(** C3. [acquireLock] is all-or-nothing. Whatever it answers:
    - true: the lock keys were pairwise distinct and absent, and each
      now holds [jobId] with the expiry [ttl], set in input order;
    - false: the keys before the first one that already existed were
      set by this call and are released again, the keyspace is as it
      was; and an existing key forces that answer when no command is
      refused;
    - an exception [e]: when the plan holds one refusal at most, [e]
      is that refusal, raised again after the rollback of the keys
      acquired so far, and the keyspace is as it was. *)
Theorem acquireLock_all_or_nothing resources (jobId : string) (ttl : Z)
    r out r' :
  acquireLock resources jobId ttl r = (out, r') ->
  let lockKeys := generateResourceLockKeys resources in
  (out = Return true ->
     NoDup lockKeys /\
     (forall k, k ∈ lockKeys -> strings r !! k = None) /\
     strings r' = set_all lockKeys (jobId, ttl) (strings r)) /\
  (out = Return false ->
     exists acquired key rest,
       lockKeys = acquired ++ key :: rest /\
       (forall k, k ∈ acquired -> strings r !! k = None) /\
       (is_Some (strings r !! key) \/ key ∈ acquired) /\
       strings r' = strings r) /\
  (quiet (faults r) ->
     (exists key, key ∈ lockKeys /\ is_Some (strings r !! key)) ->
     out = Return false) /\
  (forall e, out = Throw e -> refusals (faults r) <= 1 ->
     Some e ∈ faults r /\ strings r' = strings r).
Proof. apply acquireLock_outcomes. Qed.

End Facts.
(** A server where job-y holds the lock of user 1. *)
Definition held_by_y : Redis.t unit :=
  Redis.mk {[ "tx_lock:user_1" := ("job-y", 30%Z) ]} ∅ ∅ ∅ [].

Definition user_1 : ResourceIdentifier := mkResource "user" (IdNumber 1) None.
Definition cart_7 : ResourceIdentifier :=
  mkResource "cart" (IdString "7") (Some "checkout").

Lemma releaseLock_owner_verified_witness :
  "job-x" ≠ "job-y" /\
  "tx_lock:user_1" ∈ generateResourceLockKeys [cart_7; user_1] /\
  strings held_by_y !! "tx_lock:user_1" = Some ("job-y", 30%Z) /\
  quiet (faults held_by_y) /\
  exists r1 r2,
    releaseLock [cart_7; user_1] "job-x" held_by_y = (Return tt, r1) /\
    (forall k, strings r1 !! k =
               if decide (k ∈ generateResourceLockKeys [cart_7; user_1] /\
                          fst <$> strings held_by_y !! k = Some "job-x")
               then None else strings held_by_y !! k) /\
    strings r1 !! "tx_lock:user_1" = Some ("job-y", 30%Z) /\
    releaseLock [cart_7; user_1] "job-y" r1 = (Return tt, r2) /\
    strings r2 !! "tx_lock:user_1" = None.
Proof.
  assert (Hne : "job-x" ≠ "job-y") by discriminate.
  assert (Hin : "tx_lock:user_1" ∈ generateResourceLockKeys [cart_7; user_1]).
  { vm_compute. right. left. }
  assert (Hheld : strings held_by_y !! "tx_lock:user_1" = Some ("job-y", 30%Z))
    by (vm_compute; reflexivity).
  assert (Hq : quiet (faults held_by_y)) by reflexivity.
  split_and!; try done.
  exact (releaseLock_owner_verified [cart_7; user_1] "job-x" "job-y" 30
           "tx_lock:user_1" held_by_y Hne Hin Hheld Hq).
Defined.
• • • • •
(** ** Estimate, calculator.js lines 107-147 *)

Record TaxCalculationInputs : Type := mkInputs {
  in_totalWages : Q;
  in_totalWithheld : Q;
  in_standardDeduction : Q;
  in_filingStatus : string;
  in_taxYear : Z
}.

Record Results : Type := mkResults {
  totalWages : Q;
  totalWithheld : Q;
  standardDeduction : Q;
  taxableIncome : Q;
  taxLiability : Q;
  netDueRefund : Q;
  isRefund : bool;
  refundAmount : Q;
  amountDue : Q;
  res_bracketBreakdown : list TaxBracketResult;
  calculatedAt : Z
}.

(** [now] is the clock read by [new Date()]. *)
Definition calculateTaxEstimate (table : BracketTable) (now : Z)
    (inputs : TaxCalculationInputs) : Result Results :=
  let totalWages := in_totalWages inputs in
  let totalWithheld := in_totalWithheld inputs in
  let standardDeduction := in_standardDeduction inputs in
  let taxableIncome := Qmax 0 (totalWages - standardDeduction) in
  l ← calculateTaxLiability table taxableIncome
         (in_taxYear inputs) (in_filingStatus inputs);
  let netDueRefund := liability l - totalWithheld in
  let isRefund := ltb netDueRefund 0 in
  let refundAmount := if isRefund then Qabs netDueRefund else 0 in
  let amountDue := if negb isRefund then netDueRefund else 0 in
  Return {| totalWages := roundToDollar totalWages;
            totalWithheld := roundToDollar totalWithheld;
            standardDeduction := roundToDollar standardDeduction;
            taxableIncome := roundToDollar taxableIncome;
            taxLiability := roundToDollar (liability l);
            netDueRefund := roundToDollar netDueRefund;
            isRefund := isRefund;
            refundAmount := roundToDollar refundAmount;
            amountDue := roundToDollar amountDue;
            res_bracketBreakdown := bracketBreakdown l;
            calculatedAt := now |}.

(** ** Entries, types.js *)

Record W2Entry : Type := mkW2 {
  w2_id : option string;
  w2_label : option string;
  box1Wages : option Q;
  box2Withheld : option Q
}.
• • • • •
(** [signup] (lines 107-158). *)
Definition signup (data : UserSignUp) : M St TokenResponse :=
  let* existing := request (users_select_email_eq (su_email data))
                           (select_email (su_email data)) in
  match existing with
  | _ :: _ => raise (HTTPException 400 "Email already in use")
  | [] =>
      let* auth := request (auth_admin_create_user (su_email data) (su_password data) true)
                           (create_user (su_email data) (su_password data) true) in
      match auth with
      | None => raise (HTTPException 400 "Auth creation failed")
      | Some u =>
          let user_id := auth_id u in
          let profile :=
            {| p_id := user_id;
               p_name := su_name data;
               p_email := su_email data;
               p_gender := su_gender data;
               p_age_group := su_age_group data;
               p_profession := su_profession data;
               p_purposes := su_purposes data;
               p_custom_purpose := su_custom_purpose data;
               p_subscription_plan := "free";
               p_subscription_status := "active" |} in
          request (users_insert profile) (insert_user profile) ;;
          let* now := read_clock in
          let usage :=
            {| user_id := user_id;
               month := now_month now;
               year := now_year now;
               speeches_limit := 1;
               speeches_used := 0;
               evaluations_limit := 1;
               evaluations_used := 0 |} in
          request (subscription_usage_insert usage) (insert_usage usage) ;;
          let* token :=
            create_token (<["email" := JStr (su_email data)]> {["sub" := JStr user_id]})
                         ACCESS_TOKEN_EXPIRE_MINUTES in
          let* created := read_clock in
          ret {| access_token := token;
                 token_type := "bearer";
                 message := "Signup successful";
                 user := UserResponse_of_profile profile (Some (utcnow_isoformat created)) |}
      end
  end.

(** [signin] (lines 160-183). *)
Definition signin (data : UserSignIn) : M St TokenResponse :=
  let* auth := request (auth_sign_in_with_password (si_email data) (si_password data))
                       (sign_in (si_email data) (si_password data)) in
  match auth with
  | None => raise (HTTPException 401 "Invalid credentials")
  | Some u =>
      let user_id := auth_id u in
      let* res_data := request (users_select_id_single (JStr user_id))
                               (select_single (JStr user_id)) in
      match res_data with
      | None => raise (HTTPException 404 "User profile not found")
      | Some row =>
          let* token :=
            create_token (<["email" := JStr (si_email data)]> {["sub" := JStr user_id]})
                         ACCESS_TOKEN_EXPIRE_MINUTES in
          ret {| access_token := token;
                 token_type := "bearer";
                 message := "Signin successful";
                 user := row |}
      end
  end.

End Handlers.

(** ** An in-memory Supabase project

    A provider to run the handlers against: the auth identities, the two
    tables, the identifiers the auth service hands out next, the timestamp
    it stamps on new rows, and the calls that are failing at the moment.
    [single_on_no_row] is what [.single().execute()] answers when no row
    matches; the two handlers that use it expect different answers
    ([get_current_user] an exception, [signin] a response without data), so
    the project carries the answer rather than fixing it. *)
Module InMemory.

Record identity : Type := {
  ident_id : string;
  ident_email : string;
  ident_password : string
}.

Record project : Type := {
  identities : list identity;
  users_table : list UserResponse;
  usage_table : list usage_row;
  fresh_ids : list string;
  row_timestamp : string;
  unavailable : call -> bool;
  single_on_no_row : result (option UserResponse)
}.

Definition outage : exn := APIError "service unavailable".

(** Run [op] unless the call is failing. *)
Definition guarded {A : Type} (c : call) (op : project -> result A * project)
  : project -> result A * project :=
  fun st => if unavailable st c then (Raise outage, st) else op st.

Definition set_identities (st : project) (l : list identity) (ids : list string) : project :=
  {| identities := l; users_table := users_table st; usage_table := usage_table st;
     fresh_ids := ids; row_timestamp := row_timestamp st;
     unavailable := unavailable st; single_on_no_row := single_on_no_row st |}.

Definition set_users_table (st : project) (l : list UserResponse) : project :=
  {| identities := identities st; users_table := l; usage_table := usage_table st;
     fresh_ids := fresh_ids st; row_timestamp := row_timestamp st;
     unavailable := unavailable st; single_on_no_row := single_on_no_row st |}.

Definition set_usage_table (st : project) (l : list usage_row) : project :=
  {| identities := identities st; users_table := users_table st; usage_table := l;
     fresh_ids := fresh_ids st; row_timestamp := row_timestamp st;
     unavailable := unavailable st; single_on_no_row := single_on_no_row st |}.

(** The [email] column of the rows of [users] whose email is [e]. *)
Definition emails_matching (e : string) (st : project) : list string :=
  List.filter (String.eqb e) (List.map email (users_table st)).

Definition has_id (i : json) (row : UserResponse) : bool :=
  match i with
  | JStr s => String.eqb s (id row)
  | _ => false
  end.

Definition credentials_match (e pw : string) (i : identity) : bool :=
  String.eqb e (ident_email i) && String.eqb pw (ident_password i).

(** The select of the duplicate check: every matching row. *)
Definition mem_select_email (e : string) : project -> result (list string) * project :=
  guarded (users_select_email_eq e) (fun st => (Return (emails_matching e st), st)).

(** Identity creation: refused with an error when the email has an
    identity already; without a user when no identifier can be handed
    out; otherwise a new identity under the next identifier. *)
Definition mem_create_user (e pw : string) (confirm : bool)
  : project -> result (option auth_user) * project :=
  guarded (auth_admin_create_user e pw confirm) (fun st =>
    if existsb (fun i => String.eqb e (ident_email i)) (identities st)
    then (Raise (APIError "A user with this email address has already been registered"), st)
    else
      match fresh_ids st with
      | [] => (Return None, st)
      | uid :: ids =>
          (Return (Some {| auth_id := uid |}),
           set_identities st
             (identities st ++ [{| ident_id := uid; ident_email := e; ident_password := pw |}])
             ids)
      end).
• • • • •
Take every line above carrying "refused" and return it.

      refused;
(** Identity creation: refused with an error when the email has an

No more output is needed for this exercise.